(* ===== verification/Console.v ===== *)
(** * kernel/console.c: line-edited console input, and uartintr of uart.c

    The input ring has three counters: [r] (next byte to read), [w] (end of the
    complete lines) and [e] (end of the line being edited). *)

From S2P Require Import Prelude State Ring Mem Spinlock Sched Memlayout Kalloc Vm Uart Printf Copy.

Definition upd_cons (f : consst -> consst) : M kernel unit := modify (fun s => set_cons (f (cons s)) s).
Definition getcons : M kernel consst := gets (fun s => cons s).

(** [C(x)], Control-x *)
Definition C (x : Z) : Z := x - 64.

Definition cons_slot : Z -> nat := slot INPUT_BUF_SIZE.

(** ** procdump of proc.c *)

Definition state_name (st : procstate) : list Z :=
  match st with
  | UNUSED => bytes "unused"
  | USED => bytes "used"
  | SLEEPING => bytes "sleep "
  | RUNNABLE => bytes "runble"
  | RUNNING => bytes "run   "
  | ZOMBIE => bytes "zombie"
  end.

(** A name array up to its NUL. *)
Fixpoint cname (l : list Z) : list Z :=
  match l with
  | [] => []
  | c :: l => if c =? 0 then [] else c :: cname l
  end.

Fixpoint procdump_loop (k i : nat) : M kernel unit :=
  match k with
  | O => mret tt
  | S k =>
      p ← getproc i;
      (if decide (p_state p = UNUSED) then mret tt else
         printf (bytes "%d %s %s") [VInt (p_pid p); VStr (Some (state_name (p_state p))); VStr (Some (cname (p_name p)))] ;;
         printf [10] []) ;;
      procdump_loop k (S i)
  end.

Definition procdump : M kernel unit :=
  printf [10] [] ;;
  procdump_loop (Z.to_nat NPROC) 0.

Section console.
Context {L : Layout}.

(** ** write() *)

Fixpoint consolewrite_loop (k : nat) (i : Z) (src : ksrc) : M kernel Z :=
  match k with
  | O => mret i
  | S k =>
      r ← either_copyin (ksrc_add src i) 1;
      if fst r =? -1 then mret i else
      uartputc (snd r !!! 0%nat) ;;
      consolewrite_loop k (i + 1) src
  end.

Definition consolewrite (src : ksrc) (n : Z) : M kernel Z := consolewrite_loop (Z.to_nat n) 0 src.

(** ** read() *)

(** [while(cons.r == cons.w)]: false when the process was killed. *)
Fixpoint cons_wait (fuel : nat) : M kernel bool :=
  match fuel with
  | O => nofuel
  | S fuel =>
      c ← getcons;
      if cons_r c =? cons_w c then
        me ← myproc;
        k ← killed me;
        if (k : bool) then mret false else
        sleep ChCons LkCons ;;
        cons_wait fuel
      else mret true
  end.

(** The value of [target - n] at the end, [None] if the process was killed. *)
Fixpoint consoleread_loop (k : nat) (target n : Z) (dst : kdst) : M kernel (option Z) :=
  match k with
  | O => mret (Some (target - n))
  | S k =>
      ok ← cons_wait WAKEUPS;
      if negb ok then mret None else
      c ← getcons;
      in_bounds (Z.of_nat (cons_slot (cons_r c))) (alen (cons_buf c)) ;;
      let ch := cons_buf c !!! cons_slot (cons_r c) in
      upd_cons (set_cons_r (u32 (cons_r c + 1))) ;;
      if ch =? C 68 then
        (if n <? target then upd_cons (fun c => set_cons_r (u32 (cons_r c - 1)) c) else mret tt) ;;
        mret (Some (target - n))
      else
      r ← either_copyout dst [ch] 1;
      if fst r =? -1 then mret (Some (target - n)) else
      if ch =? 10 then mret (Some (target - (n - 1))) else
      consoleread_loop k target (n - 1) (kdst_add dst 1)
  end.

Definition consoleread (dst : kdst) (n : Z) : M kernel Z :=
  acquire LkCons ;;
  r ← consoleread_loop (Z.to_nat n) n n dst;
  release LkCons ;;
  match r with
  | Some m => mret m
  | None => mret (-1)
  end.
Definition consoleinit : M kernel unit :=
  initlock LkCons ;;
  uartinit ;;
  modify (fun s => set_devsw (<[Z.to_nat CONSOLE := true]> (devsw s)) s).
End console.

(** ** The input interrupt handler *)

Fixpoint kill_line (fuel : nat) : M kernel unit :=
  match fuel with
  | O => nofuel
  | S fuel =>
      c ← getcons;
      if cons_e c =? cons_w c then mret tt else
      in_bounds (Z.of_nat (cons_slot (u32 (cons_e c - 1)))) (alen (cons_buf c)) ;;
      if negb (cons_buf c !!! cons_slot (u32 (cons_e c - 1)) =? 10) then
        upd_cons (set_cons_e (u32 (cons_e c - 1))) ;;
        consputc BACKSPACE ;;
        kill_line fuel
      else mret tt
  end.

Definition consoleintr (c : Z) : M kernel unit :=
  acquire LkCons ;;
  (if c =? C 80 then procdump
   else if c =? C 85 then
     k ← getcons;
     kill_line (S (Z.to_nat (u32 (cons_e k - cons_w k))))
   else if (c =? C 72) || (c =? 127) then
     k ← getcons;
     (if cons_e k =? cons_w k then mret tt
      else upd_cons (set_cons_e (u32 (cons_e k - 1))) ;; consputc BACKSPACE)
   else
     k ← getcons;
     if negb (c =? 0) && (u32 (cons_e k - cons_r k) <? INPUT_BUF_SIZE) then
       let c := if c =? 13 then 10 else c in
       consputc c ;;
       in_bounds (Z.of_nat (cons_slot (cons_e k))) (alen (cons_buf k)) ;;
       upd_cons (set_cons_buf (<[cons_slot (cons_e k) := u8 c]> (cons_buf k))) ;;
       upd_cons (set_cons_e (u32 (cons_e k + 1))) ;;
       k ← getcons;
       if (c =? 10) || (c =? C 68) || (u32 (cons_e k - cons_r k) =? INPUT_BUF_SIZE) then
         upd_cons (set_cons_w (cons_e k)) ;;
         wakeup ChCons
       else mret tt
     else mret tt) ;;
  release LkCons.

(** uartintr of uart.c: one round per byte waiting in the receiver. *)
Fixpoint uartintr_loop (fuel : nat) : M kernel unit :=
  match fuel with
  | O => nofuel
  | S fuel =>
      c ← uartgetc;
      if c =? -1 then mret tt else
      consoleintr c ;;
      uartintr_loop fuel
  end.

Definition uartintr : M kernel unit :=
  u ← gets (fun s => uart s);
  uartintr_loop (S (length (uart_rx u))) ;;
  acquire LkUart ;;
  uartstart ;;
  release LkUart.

→ Action item
Give back the lines of the data exactly as they are written, from the first line through the line containing "complete lines) and".

→ Answer space
(* ===== verification/Console.v ===== *)
(** * kernel/console.c: line-edited console input, and uartintr of uart.c

    The input ring has three counters: [r] (next byte to read), [w] (end of the
    complete lines) and [e] (end of the line being edited). *)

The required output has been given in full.